Lemma case_load sf e :
  objs (Some (RLoad sf)) -> c_closed m = false -> global_ok m ->
  loop_result (readLoop_step (RLoad sf) e m).
Proof.
  intros HO Hc G. destruct e; try done. apply result_goto. destruct sf as [sid t p]. cbn [sf_id].
  assert (Hrel : forall pc, relaxed pc = true -> loop_ok (Some pc) m -> post (Some pc) m)
    by (intros; eapply loop_post_relax; eauto; done).
  unfold readLoop_dispatch. destruct (c_streams m !! sid) as [o|] eqn:Es.
  2: { repeat gcase; apply Hrel; done. }
  repeat gcase; try (apply Hrel; [done | first [done | split; [done | by apply be4_bound]]]).
  apply case_mark_start; try done.
  intros o' x Hx. eapply obj_relax; [| done | by apply HO]. done.
Qed.

Lemma case_win o v e :
  objs (Some (RWin o v)) -> loop_ok (Some (RWin o v)) m -> global_ok m ->
  loop_result (readLoop_step (RWin o v) e m).
Proof.
  intros HO [Hc Hv] G. destruct e; try done. apply result_goto.
  eapply loop_post_obj; eauto with mxtr; try done.
  intros x Hx O. apply obj_set_win; try done.
  - by apply win_open_ok.
  - cbn. intros Hp. split; [done |]. intros. left. lia.
Qed.

Lemma case_credit o n e :
  objs (Some (RCredit o n)) -> loop_ok (Some (RCredit o n)) m -> global_ok m ->
  loop_result (readLoop_step (RCredit o n) e m).
Proof.
  intros HO [Hc Hv] G. destruct e; try done. apply result_goto.
  eapply loop_post_obj; eauto with mxtr; try done.
  intros x Hx O. apply obj_set_win; try done. by apply win_credit_ok.
Qed.

(** Changing only the results of [open]. *)
Lemma obj_tokens lp sk pu o ok err x :
  obj_ok lp sk pu m o x -> obj_ok lp sk pu m o (set_openOK ok (set_openErr err x)).
Proof.
  intros [[A B C D] M S [U1 U2 U3] G R]. by split.
Qed.

Lemma case_ok o e :
  objs (Some (ROk o)) -> c_closed m = false -> global_ok m -> loop_result (readLoop_step (ROk o) e m).
Proof.
  intros HO Hc G. destruct e; try done. apply result_goto.
  eapply loop_post_obj; eauto with mxtr; try done.
  intros x Hx O. apply (obj_tokens _ _ _ _ true (openErr x)) in O. by destruct x.
Qed.

Lemma case_err o msg e :
  objs (Some (RErr o msg)) -> c_closed m = false -> global_ok m ->
  loop_result (readLoop_step (RErr o msg) e m).
Proof.
  intros HO Hc G. destruct e; try done. apply result_goto.
  assert (forall x, cs_id (match openErr x with None => set_openErr (Some msg) x | Some _ => x end) = cs_id x)
    by (intros x; by destruct (openErr x)).
  eapply loop_post_obj; eauto with mxtr; try done.
  intros x Hx O. destruct (openErr x); [done |].
  apply (obj_tokens _ _ _ _ (openOK x) (Some msg)) in O. by destruct x.
Qed.

Lemma case_deliver o p e :
  objs (Some (RDeliver o p)) -> c_closed m = false -> global_ok m ->
  loop_result (readLoop_step (RDeliver o p) e m).
Proof.
  intros HO Hc G. destruct e; try done. cbn [readLoop_step].
  destruct (c_heap m !! o) as [x|] eqn:Hx; [| done].
  destruct (cs_closed x) eqn:Ec; apply result_goto.
  { eapply loop_post_relax; eauto; done. }
  split; try done. intros o' x' Hx'. destruct (HO o' x' Hx') as [D M S U Gp [R1 R2]]. split; try done.
  split; [by eapply mark_settled, M |]. intros p' [= -> <-]. congruence.
Qed.

Lemma chan_push_ok lp sk pu o x p :
  relaxed lp = true -> len (items (incoming x)) < incomingCap ->
  obj_ok (Some lp) sk pu m o x -> obj_ok (Some lp) sk pu m o (chan_push p x).
Proof.
  intros Hr Hl [[A B C D] M S [U1 U2 U3] G R]. split; try done.
  - split; try done; cbn.
    + rewrite A, concat_app, <-!app_assoc. cbn. by rewrite app_nil_r.
    + zlen.
Qed.

Lemma case_send o p e :
  objs (Some (RSend o p)) -> c_closed m = false -> global_ok m ->
  loop_result (readLoop_step (RSend o p) e m).
Proof.
  intros HO Hc G. destruct e; try done. cbn [readLoop_step].
  destruct (c_heap m !! o) as [x|] eqn:Hx; [| done].
  destruct (oo_mark _ _ _ _ _ _ (HO o x Hx)) as [[Msh _] Mcl]. rewrite (Mcl p eq_refl) in Msh.
  rewrite Msh. destruct (_ <? incomingCap) eqn:El; bool_facts; [| done]. apply result_goto.
  eapply loop_post_obj; eauto with mxtr; try done.
  intros x' Hx' O. assert (x' = x) as -> by congruence. by apply chan_push_ok.
Qed.

Lemma case_pong p e :
  objs (Some (RPong p)) -> c_closed m = false -> global_ok m ->
  loop_result (readLoop_step (RPong p) e m).
Proof.
  intros HO Hc G. destruct e; try done. cbn [readLoop_step]. apply result_goto.
  pose proof (c_write_spec ok (SFrame 0 v2TypePong p) m) as W.
  destruct (c_write _ _ _) as [r m']. cbn [snd]. destruct W as (Hh & Hs & Hi & Hcl & Hn & Hw & Hg & _).
  eapply loop_post_relax; eauto; try done; cbn; congruence.
Qed.

(** One step of [markClosed] under any continuation of the loop. *)
Lemma case_mark lp lp' k r m' :
  mark_step k m = (r, m') -> marking lp = Some k -> marking lp' = r ->
  objs lp -> marker_ok m k (fun _ => True) -> global_ok m -> loop_ok lp' m' ->
  (forall p o, lp' <> Some (RSend o p)) ->
  (forall o x x', c_heap m !! o = Some x -> same_stream x x' ->
     (o = marked_obj k -> cs_closed x' = true) ->
     (forall k', r = Some k' -> marked_obj k' = marked_obj k) ->
     reg_ok lp m o x -> reg_ok lp' m o x') ->
  post lp' m'.
Proof.
  intros Hs Hk Hr HO Hm G L Hsend HR.
  assert (HC : forall o x, c_heap m !! o = Some x ->
    core_ok (Some k) (sock_pc_of T o) (up_pc_of T o) m o x).
  { intros o x Hx. rewrite <-Hk. by apply obj_core, HO. }
  destruct (mark_step_spec (sock_pc_of T) (up_pc_of T) k m r m' Hs HC Hm G)
    as ((f & -> & Hf & Hsame) & Hkk & HC').
  split; [done | by apply global_on_stream | done | done | apply on_stream_dom |].
  intros o x' Hx'. apply (obj_ok_mem _ _ _ m); [done.. |].
  apply core_obj; [done | rewrite Hr; by apply HC' |].
  destruct (on_stream_lookup _ _ _ _ _ Hx') as [(-> & x & Hx & ->) | (Hne & Hx)].
  - destruct (Hsame x Hx) as [Hsm Hcl]. eapply HR; eauto. apply HO; done.
  - apply (HR o x' x'); [done | done | by intros -> | done | by apply HO].
Qed.

(** The stream stays registered while it is being marked. *)
Lemma reg_same lp o x x' :
  same_stream x x' -> reg_ok lp m o x ->
  (cs_id x', o) ∈ c_ids m /\
  (few_ids m -> cs_closed x' = true \/ dropped (cs_life x') = true \/ c_streams m !! cs_id x' = Some o).
Proof.
  intros (Hi & Hl & Hc) [R1 R2]. rewrite Hi, Hl. split; [done |].
  intros Hf. destruct (R2 Hf) as [[? | ?] _]; auto.
Qed.

Lemma live_same x x' : same_stream x x' -> live x' -> live x.
Proof.
  intros (Hi & Hl & Hc) (H1 & H2 & H3). rewrite Hl in H1, H2. split_and!; [done.. |].
  destruct (cs_closed x); [by rewrite Hc in H3 | done].
Qed.

Lemma marker_kept (P : cstream -> Prop) k k' f :
  (forall x, P x -> P (f x)) -> marked_obj k' = marked_obj k ->
  marker_ok m k P -> marker_ok (on_stream (marked_obj k) f m) k' P.
Proof.
  intros Hf Hk Hm. assert (exists x, c_heap m !! marked_obj k = Some x /\ P x) as (x & Hx & Hp)
    by by destruct k.
  assert (exists x, c_heap (on_stream (marked_obj k) f m) !! marked_obj k' = Some x /\ P x) as Hr.
  { exists (f x). rewrite Hk. cbn. rewrite lookup_alter_eq, Hx. auto. }
  by destruct k'.
Qed.

Lemma case_rmark sid k e :
  objs (Some (RMark sid k)) -> loop_ok (Some (RMark sid k)) m -> global_ok m ->
  loop_result (readLoop_step (RMark sid k) e m).
Proof.
  intros HO [Hc Hm] G. destruct e; try done. cbn [readLoop_step].
  assert (Hm' : marker_ok m k (fun _ => True)) by (destruct k; naive_solver).
  destruct (mark_step k m) as [r m1] eqn:Es.
  assert (HC : forall o x, c_heap m !! o = Some x -> core_ok (Some k) (sock_pc_of T o) (up_pc_of T o) m o x).
  { intros o x Hx. by apply (obj_core (Some (RMark sid k))), HO. }
  destruct (mark_step_spec _ _ k m r m1 Es HC Hm' G) as ((f & E & Hf & _) & Hkk & _).
  destruct r as [k'|]; apply result_goto.
  - eapply (case_mark (Some (RMark sid k)) (Some (RMark sid k'))); try done.
    + split; [by rewrite E |]. rewrite E. apply marker_kept; auto. intros x Hx. by rewrite Hf.
    + intros o x x' Hx Hs _ _ R. destruct (reg_same _ _ _ _ Hs R) as [? R2]. split; [done |]. auto.
  - assert (exists x, c_heap m !! marked_obj k = Some x /\ cs_id x = sid) as (xk & Hxk & Hik) by by destruct k.
    eapply (case_mark (Some (RMark sid k)) (Some (RDelete sid))); try done.
    + split; [by rewrite E |]. destruct (on_stream_kept (marked_obj k) f m Hf _ _ Hxk) as (x' & Hx' & Hi').
      exists (marked_obj k), x'. rewrite E. split; [done | congruence].
    + intros o x x' Hx Hs Hcl _ R. destruct (reg_same _ _ _ _ Hs R) as [R1 R2]. split; [done |].
      intros Hfew. split; [auto |]. intros Hi. apply Hcl.
      apply (id_unique m sid); [done | done | by rewrite <-Hi |].
      rewrite <-Hik. by apply (oo_reg _ _ _ _ _ _ (HO _ _ Hxk)).
Qed.

Lemma case_delete sid e :
  objs (Some (RDelete sid)) -> loop_ok (Some (RDelete sid)) m -> global_ok m ->
  loop_result (readLoop_step (RDelete sid) e m).
Proof.
  intros HO [Hc _] G. destruct e; try done. apply result_goto. split; try done.
  - apply global_upd_streams; [| done]. intros k o. by intros [_ ?]%lookup_delete_Some.
  - intros o x Hx. destruct (HO o x Hx) as [D M S U Gp [R1 R2]].
    split; [done | by eapply mark_move | done | done | try done |].
    split; [done |]. intros Hfew. destruct (R2 Hfew) as [Ha Hcl]. split; [| done].
    destruct (decide (cs_id x = sid)) as [Hi | Hi]; [left; auto |].
    cbn. rewrite lookup_delete_ne by done. done.
Qed.
(* ===== verification/ClientFrame.v ===== *)
(** * The client's copy of the frame codec (cmd/mxtr-testclient-v2/main.go:
    [nextPadSize], [bumpProbability], [pickPadRung], [writeAEADFrame],
    [readAEADFrame])

    The client carries its own copy of the codec, without buffer pools. Here
    it is translated on its own and compared with the server's. *)

From S2P Require Import Prelude GoIO Crypto Padding Frame.

Definition client_padSizes : list Z :=
  [256; 384; 512; 768; 1024; 1536; 2048; 3072; 4096; 6144; 8192; 12288; 16384].

Definition client_nextPadSize (n : Z) : Z :=
  match find (fun s => n <=? s) client_padSizes with
  | Some s => s
  | None => List.last client_padSizes 0
  end.

Definition client_bumpProbability (minSize : Z) : Z :=
  if minSize <? 1024 then 30
  else if minSize <? 4096 then 18
  else 8.

(** The loop over [i, s]: the first rung equal to [base] that has a next one. *)
Definition client_pickPadRung (raw minSize : Z) : Z :=
  let base := client_nextPadSize minSize in
  if client_bumpProbability minSize <=? intN 100 raw then base
  else match find (fun p => p.1 =? base) (zip client_padSizes (tail client_padSizes)) with
       | Some (_, s') => s'
       | None => base
       end.

(** [rand.Read] into the padding; the client takes its success for granted. *)
Record cf_oracle := CfOracle { cf_roll : Z; cf_entropy : nat -> byte }.

Definition writeAEADFrame (a : aead) (o : cf_oracle) (seq : Z) (pt : bytes)
  : io writer frame_err unit := fun w =>
  if 16384 - 2 <? len pt then (Err (TooLarge (len pt)), w) else
  let innerSize := client_pickPadRung (cf_roll o) (len pt + 2) in
  let inner0 := zeros innerSize in
  let inner1 := copy_at 0 (be_put 2 (len pt)) inner0 in
  let inner2 := copy_at 2 pt inner1 in
  let inner := copy_at (2 + len pt) (rand_bytes (cf_entropy o) (len inner2 - (2 + len pt))) inner2 in
  let ct := seal a (frameNonce seq) inner in
  match write (be_put 2 (len ct)) w with
  | (Ok _, w1) =>
      match write ct w1 with
      | (Ok _, w2) => (Ok tt, w2)
      | (Err e, w2) => (Err (FrameIO e), w2)
      | (Panic, w2) => (Panic, w2)
      end
  | (Err e, w1) => (Err (FrameIO e), w1)
  | (Panic, w1) => (Panic, w1)
  end.

Definition readAEADFrame (a : aead) (seq : Z) : io reader frame_err bytes :=
  lenBuf ← map_err (fun e => FrameIO e.1) (readFull 2);
  let clen := be_get lenBuf in
  _ ← lift (fail_if ((clen =? 0) || (16384 + 16 <? clen)) (BadCipherLen clen));
  ct ← map_err (fun e => FrameIO e.1) (readFull clen);
  inner ← lift (match open a (frameNonce seq) ct with
                | None => Err (DecryptFailed seq)
                | Some inner => Ok inner
                end);
  _ ← lift (fail_if (len inner <? 2) MissingPrefix);
  hd ← lift (must (slice 0 2 inner));
  let real := be_get hd in
  _ ← lift (fail_if (len inner - 2 <? real) (BadRealLen real (len inner - 2)));
  lift (must (slice 2 (2 + real) inner)).

(** ** The two codecs agree *)

Lemma client_nextPadSize_eq n : client_nextPadSize n = nextPadSize n.
Proof. unfold client_nextPadSize, nextPadSize, client_padSizes, padSizes. cbn. by repeat (gcase; [done |]). Qed.

Lemma client_pickPadRung_eq raw n : client_pickPadRung raw n = pickPadRung raw n.
Proof.
  unfold client_pickPadRung, pickPadRung. rewrite client_nextPadSize_eq.
  change (client_bumpProbability n) with (bumpProbability n). destruct (_ <=? _); [done |].
  generalize (nextPadSize n) (nextPadSize_in n). intros b Hb.
  assert (Hall : Forall (fun b => match find (fun p => p.1 =? b) (zip client_padSizes (tail client_padSizes)) with
    | Some (_, s') => s' | None => b end = rung_above b padSizes) padSizes) by (repeat constructor).
  rewrite Forall_forall in Hall. by apply Hall.
Qed.

Section Codec.
Context (a : aead).

(** The frame as bytes, whatever the connection does with them. *)
Lemma writeAEADFrame_spec o seq pt w :
  writeAEADFrame a o seq pt w =
    if maxPlaintextSize <? len pt then (Err (TooLarge (len pt)), w)
    else
      let wire := frame_wire a seq (cf_entropy o) (pickPadRung (cf_roll o) (len pt + 2)) pt in
      match write (take 2 wire) w with
      | (Ok _, w1) =>
          match write (drop 2 wire) w1 with
          | (Ok _, w2) => (Ok tt, w2)
          | (Err e, w2) => (Err (FrameIO e), w2)
          | (Panic, w2) => (Panic, w2)
          end
      | (Err e, w1) => (Err (FrameIO e), w1)
      | (Panic, w1) => (Panic, w1)
      end.
Proof.
  unfold writeAEADFrame. change (16384 - 2) with maxPlaintextSize. destruct (_ <? len pt) eqn:E; bool_facts; [done |].
  rewrite client_pickPadRung_eq. set (size := pickPadRung _ _).
  assert (Hsize : len pt + 2 <= size).
  { apply pickPadRung_bounds. unfold maxPlaintextSize, maxPaddedSize in *. lia. }
  pose proof (len_nonneg pt). rewrite fill_buffer by (rewrite len_zeros; lia). by rewrite len_zeros by lia.
Qed.

(** [C30] Client and server speak the same frames: for the same padding draw
    and random bytes the client's [writeAEADFrame] and the server's
    [writeFrame] have the same outcome and put the same bytes on the
    connection, healthy or failing and whatever buffers the server's pools
    hold; and [readAEADFrame] accepts, refuses and consumes exactly what
    [readFrame] does. *)
Theorem client_codec_equivalent o seq pt w ps o' r :
  pools_ok ps -> roll o' = cf_roll o -> entropy o' = Some (cf_entropy o) ->
  (let '(rc, wc) := writeAEADFrame a o seq pt w in
   let '(rs, ws) := writeFrame a o' seq pt (WState ps w) in
   rc = rs /\ wc = ws_conn ws) /\
  readAEADFrame a seq r = readFrame a seq r.
Proof.
  intros Hp Hr He. split.
  - rewrite writeAEADFrame_spec. destruct (writeFrame_cases a o' seq pt (WState ps w) Hp) as (ps' & _ & ->).
    rewrite He, Hr. cbn [ws_conn]. by repeat case_match; simplify_eq/=.
  - unfold readAEADFrame, readFrame, mbind, io_bind. done.
Qed.
End Codec.

(** ** Witness *)

Module CodecWitness.
Definition draw : cf_oracle := CfOracle 7 (fun i => z2b (Z.of_nat i)).
End CodecWitness.

Lemma client_codec_equivalent_witness :
  (let '(rc, wc) := writeAEADFrame FrameWitness.key CodecWitness.draw 3 (go! "frame") (Writer [] None) in
   let '(rs, ws) := writeFrame FrameWitness.key
       (WfOracle 7 (Some (cf_entropy CodecWitness.draw)) None (Some 0%nat)) 3 (go! "frame")
       (WState FrameWitness.dirty_pools (Writer [] None)) in
   rc = rs /\ wc = ws_conn ws) /\
  readAEADFrame FrameWitness.key 3 (Reader [] EOF) = readFrame FrameWitness.key 3 (Reader [] EOF).
Proof.
  apply (client_codec_equivalent FrameWitness.key); [apply FrameWitness.dirty_pools_ok | reflexivity | reflexivity].
Defined.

=======

▶ _Work required_:
Would you retype exactly the lines above, from the line with "obj_ok lp sk pu m o x" to the line with "Lemma case_ok o", with both end lines kept and nothing more?

▶ _Reply to the exercise_:
  obj_ok lp sk pu m o x -> obj_ok lp sk pu m o (set_openOK ok (set_openErr err x)).
Proof.
  intros [[A B C D] M S [U1 U2 U3] G R]. by split.
Qed.

Lemma case_ok o e :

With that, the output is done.